**ASSIGNMENT**: Give back a single figure: the number of lines in the entries below that contain "More".

*** Begin section ***

Lemma locset_mid a c b : (list_to_set (zlocs (a ++ c :: b)) : gset loc) = {[zl c]} ∪ list_to_set (zlocs (a ++ b)).
Proof. unfold zlocs. rewrite !fmap_app. simpl. rewrite !list_to_set_app_L. simpl. set_solver. Qed.
Lemma dom_insert cs n a b h h' z z' : cs = a ++ b -> dom h = list_to_set (header z :: zlocs cs) ->
  dom h' = {[zl n]} ∪ dom h -> header z' = header z ->
  dom h' = (list_to_set (header z' :: zlocs (a ++ n :: b)) : gset loc).
Proof.
  intros -> Hd -> ->. rewrite Hd, !list_to_set_cons, locset_mid. set_solver.
Qed.
Lemma not_same_ele sc e m : (forall n : entry, n ∈ m -> n.2 <> e) -> Forall (fun n => same n (sc, e) = false) m.
Proof.
  intros Hm. apply Forall_forall. intros n Hn. unfold same. rewrite ele_cmp_eq. simpl.
  rewrite bool_decide_false by by apply Hm. apply andb_false_r.
Qed.
Lemma eles_ne e cs : e ∉ eles cs -> forall n : entry, n ∈ entries cs -> n.2 <> e.
Proof. intros He n Hn E. apply He. rewrite eles_entries. apply list_elem_of_fmap. by exists n. Qed.
Lemma NoDup_eles_insert a n b : NoDup (eles (a ++ b)) -> (ze n).2 ∉ eles (a ++ b) -> NoDup (eles (a ++ n :: b)).
Proof. unfold eles. intros ? ?. rewrite fmap_app in *. simpl. rewrite <- Permutation_middle. by constructor. Qed.

(** The new element of [zsetAdd]. *)
Lemma insert_new_ok st z h cs N sc e rs : zinv st z h cs N -> isnan sc = false -> e ∉ eles cs ->
  1 + zlen cs < 2 ^ 32 -> zlen rs < INT32_MAX -> N < max_entries ->
  (Forall (fun r => coin r = true) rs /\ zslInsert z sc e rs h = Some More) \/
  exists p z' h' rs' st' cs', zslInsert z sc e rs h = Some (Got (p, z', h') rs') /\ drew rs rs' /\
    dictAdd calloc_addr st e p = Some (st', DICT_OK) /\
    zinv st' z' h' cs' (N + 1) /\ entries cs' = z_insert (sc, e) (entries cs).
Proof.
  intros [R He Hdom (dm & Hd & Hp)] Hsc Hne Hlen Hrs HN.
  destruct (zsl_insert_spec h z cs sc e rs R Hsc (not_same_ele sc e _ (eles_ne _ _ Hne)) Hlen Hrs)
    as [HM|(p & z' & h' & rs' & a & b & lv & E & Hsuf & -> & R' & Ee & Hpn & D' & Hh)]; [by left|]. right.
  assert (Hn := proj2 (points_none st _ N dm e Hd Hp) Hne).
  destruct (dc_add st dm N e p Hd HN) as (st' & Ea & Hd'). rewrite Hn in Ea, Hd'.
  exists p, z', h', rs', st', (a ++ mk_zcell p (sc, e) lv :: b). do 3 (split; [done|]). split; [|done].
  split; [done|by apply NoDup_eles_insert|by eapply dom_insert|].
  exists (m_ins e p dm). split; [done|].
  apply (points_ins dm p (mk_zcell p (sc, e) lv) a b (a ++ b)); [done|done| |done]. intros; apply Hp.
Qed.

(** Its new score. *)
Lemma update_score_ok st z h N a c b cur sc rs l dm : zinv st z h (a ++ c :: b) N ->
  cur = (ze c).1 -> isnan sc = false -> dm_ok dm (a ++ c :: b) ->
  (forall p, exists st', set_val st l p = Some st' /\ D st' (m_ins (ze c).2 p dm) N) ->
  1 + zlen (a ++ c :: b) < 2 ^ 32 -> zlen rs < INT32_MAX ->
  (Forall (fun r => coin r = true) rs /\ zslUpdateScore z cur (ze c).2 sc rs h = Some More) \/
  exists p z' h' rs' st' cs', zslUpdateScore z cur (ze c).2 sc rs h = Some (Got (p, z', h') rs') /\
    drew rs rs' /\ set_val st l p = Some st' /\
    zinv st' z' h' cs' N /\ entries cs' = z_insert (sc, (ze c).2) (entries (a ++ b)).
Proof.
  intros [R He Hdom _] -> Hsc Hp Hset Hlen Hrs. destruct (eles_mid _ _ _ He) as [Hne He'].
  assert (Gc : good (ze c)) by (eapply rep_good; [exact R|]; apply elem_of_app; right; by left).
  assert (Hs : same ((ze c).1, (ze c).2) (ze c) = true) by (destruct (ze c); by apply same_self).
  assert (Hno := eles_ne _ _ Hne).
  destruct (update_spec h z a c b (ze c).1 sc (ze c).2 rs R Gc Hsc Hs)
    as [HM|(p & z' & h' & rs' & a' & b' & lv & E & Hsuf & Eab & R' & Ee & Hpn & D' & Hh)];
    [by apply Forall_forall|done|done|by left|]. right.
  destruct (Hset p) as (st' & Es & Hd'). set (n := mk_zcell p (sc, (ze c).2) lv).
  exists p, z', h', rs', st', (a' ++ n :: b'). do 3 (split; [done|]). split; [|exact Ee].
  destruct (NoDup_zremove (hd z :: a) c b (l_nodup _ _ _ (rep_lay _ _ _ R))) as [_ Hcx].
  split; [done| | |].
  - rewrite Eab in Hne, He'. by apply NoDup_eles_insert.
  - rewrite D', Hdom, Hh, !list_to_set_cons, !locset_mid.
    change (zl c ∉ header z :: zlocs (a ++ b)) in Hcx.
    assert (Hc : zl c ∉ (list_to_set (zlocs (a ++ b)) : gset loc)) by set_solver.
    rewrite <- Eab. simpl. set_solver.
  - exists (m_ins (ze c).2 p dm). split; [done|]. rewrite Eab in *.
    apply (points_ins dm p n a' b' (a ++ c :: b)); [done|done|intros; apply Hp|].
    intros c' Hc'. rewrite <- Eab, elem_of_app, elem_of_cons, elem_of_app.
    split; [|naive_solver]. intros [?|[->|?]]; [by left|by destruct Hc'|by right].
Qed.

Lemma points_weaken st cs N N' : points st cs N -> N <= N' -> points st cs N'.
Proof. intros (dm & Hd & Hp) HN. exists dm. split; [by eapply dc_weaken|done]. Qed.
Lemma zinv_weaken st z h cs N N' : zinv st z h cs N -> N <= N' -> zinv st z h cs N'.
Proof. intros [] HN. split; try done. by eapply points_weaken. Qed.

Lemma zsetAdd_ok zs m N sc e flags rs : zs_inv zs m N -> 1 + zlen m < 2 ^ 32 ->
  zlen rs < INT32_MAX -> N < max_entries ->
  (Forall (fun r => coin r = true) rs /\ zsetAdd calloc_addr zs sc e flags rs = Some More) \/
  exists zs' rs' m' ret fl ns, zsetAdd calloc_addr zs sc e flags rs = Some (Got (ret, fl, ns, zs') rs') /\
    drew rs rs' /\ z_add sc e flags m = (ret, fl, ns, m') /\ zs_inv zs' m' (N + 1).
Proof.
  intros (cs & Hi & <-) Hlen Hrs HN. rewrite zlen_entries in Hlen. unfold zsetAdd, z_add.
  unfold ZADD_INCR, ZADD_NX, ZADD_XX. rewrite !testbit_flag by done.
  destruct (isnan sc) eqn:Hsc.
  { right. exists zs, rs. do 4 eexists. do 3 (split; [done|]). exists cs. split; [eapply zinv_weaken; [done|lia]|done]. }
  destruct (lookup_spec _ _ _ _ _ e Hi) as (st' & r & -> & Hi' & Hr). cbn [mbind option_bind].
  assert (Hsame : zs_inv (mk_zset st' (zs_zsl zs) (zs_heap zs)) (entries cs) (N + 1)).
  { exists cs. split; [eapply zinv_weaken; [done|lia]|done]. }
  destruct r as [l|].
  - destruct Hr as (a & c & b & -> & <- & Hab & Es & dm & Hp & Hset).
    unfold z_score. rewrite (z_find_mid _ a c b) by (done || rewrite eles_app in Hab; set_solver). cbn [fmap option_fmap option_map snd].
    destruct (Z.testbit flags 1).
    { right. eexists _, rs, _, _, _, _. done. }
    cbn [zs_heap zs_zsl]. rewrite Es. cbn [mbind option_bind]. cbv zeta.
    set (sc' := if Z.testbit flags 0 then dadd sc (ze c).1 else sc).
    assert (En : Z.testbit flags 0 && isnan sc' = isnan sc') by (unfold sc'; by destruct (Z.testbit flags 0)).
    rewrite En. destruct (isnan sc') eqn:Hsc'.
    { right. eexists _, rs, _, _, _, _. done. }
    destruct (deq sc' (ze c).1); cbn [negb].
    { right. eexists _, rs, _, _, _, _. done. }
    rewrite (remove_mid (ze c).2 a c b) by done.
    destruct (update_score_ok st' (zs_zsl zs) (zs_heap zs) N a c b (ze c).1 sc' rs l dm Hi' eq_refl Hsc' Hp Hset Hlen Hrs)
      as [[HM ->]|(p & z' & h' & rs' & st2 & cs' & -> & Hsuf & Eset & Hi2 & Ee)]; [by left|].
    right. cbn [mbind option_bind]. rewrite Eset. cbn [mbind option_bind].
    exists (mk_zset st2 z' h'), rs'. do 4 eexists. do 3 (split; [done|]).
    exists cs'. split; [eapply zinv_weaken; [done|lia]|done].
  - unfold z_score. rewrite find_none by done. cbn [fmap option_fmap option_map].
    destruct (Z.testbit flags 2); cbn [negb].
    { right. eexists _, rs, _, _, _, _. done. }
    destruct (insert_new_ok st' (zs_zsl zs) (zs_heap zs) cs N sc e rs Hi' Hsc Hr Hlen Hrs HN)
      as [[HM E]|(p & z' & h' & rs' & st2 & cs' & E & Hsuf & Ea & Hi2 & Ee)]; cbn [zs_heap zs_zsl]; rewrite E; [by left|].
    right. cbn [mbind option_bind]. rewrite Ea. cbn [mbind option_bind]. rewrite Z.eqb_refl.
    exists (mk_zset st2 z' h'), rs'. do 4 eexists. do 3 (split; [done|]). by exists cs'.
Qed.

(** ** Deletion *)
Lemma locset_remove h h' z z' a c b : NoDup (header z :: zlocs (a ++ c :: b)) ->
  dom h = list_to_set (header z :: zlocs (a ++ c :: b)) -> dom h' = dom h ∖ {[zl c]} -> header z' = header z ->
  dom h' = (list_to_set (header z' :: zlocs (a ++ b)) : gset loc).
Proof.
  intros Hn Hd -> ->. rewrite Hd, !list_to_set_cons, locset_mid.
  destruct (NoDup_zremove (hd z :: a) c b Hn) as [_ Hc]. change (zl c ∉ header z :: zlocs (a ++ b)) in Hc.
  assert (zl c ∉ (list_to_set (header z :: zlocs (a ++ b)) : gset loc)) by by rewrite elem_of_list_to_set.
  rewrite list_to_set_cons in *. set_solver.
Qed.

Lemma zsetDel_ok zs m N e : zs_inv zs m N -> 1 + zlen m < 2 ^ 64 ->
  exists zs', zsetDel calloc_addr zs e = Some (match z_find e m with Some _ => 1 | None => 0 end, zs') /\
    zs_inv zs' (z_remove e m) N.
Proof.
  intros (cs & [R He Hdom (dm & Hd & Hp)] & <-) Hlen. rewrite zlen_entries in Hlen. unfold zsetDel.
  destruct (dc_unlink (zs_dict zs) dm N e Hd) as (st1 & r & -> & Hr). cbn [mbind option_bind].
  destruct r as [l|].
  - destruct Hr as (v & Hv & Hl & st2 & Ef & Hd2).
    destruct (dm_at dm cs e v Hp He Hv) as (a & c & b & -> & Hc & <- & Hab).
    assert (Hin : c ∈ a ++ c :: b) by (apply elem_of_app; right; by left).
    assert (Gc := rep_good _ _ _ _ R Hin). assert (L := rep_lay _ _ _ R).
    rewrite (score_of_cell st1 (zs_zsl zs) (zs_heap zs) _ c l L Hin Hl). cbn [mbind option_bind].
    rewrite Ef. cbn [mbind option_bind].
    assert (Hs : same ((ze c).1, e) (ze c) = true) by (rewrite <- Hc; destruct (ze c); by apply same_self).
    destruct (delete_spec (zs_heap zs) (zs_zsl zs) (a ++ c :: b) (ze c).1 e false R Gc Hlen)
      as [[Hno _]|(a' & c' & b' & z' & h' & Ecs & Hs' & -> & R' & D' & Hh & _)].
    { exfalso. rewrite Forall_forall in Hno. rewrite Hno in Hs; [done|]. by apply list_elem_of_fmap_2. }
    assert (Hin' : c' ∈ a ++ c :: b) by (rewrite Ecs; apply elem_of_app; right; by left).
    assert (Hc' : (ze c').2 = e) by (symmetry; apply (same_ele ((ze c).1, e) (ze c') Gc (rep_good _ _ _ _ R Hin') Hs')).
    cbn [mbind option_bind]. rewrite Ecs in He, Hdom, Hp, L |- *.
    destruct (eles_mid _ _ _ He) as [Hne He']. rewrite Hc' in Hne.
    rewrite (z_find_mid e a' c' b') by (done || rewrite eles_app in Hne; set_solver).
    rewrite (remove_mid e a' c' b') by done.
    assert (Hz2 : zinv st2 z' h' (a' ++ b') N).
    { split; [done|done| |].
      - eapply locset_remove; [exact (l_nodup _ _ _ L)|done..].
      - exists (m_del e dm). split; [done|]. by apply (points_del dm e a' c' b'). }
    destruct (htNeedsResize (d st2)).
    + destruct Hz2 as [R2 He2 Hdom2 (dm2 & Hd3 & Hp2)].
      destruct (dc_resize st2 dm2 N Hd3) as (st3 & r & -> & Hd4). cbn [mbind option_bind fmap option_fmap option_map fst].
      exists (mk_zset st3 z' h'). split; [done|]. exists (a' ++ b'). split; [|done]. split; [done..|by exists dm2].
    + cbn [mbind option_bind]. exists (mk_zset st2 z' h'). split; [done|]. by exists (a' ++ b').
  - destruct Hr as [Hv Hd']. exists (mk_zset st1 (zs_zsl zs) (zs_heap zs)).
    assert (Hne : e ∉ eles cs) by by apply (points_none (zs_dict zs) cs N dm e Hd Hp).
    rewrite (find_none e cs Hne). split; [done|]. exists cs. split; [split; [done..|by exists dm]|].
    unfold z_remove. symmetry. apply filter_all, Forall_forall. intros n Hn.
    by rewrite bool_decide_false by by apply (eles_ne e cs Hne).
Qed.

*** End section ***

**WRITTEN SOLUTION**: 3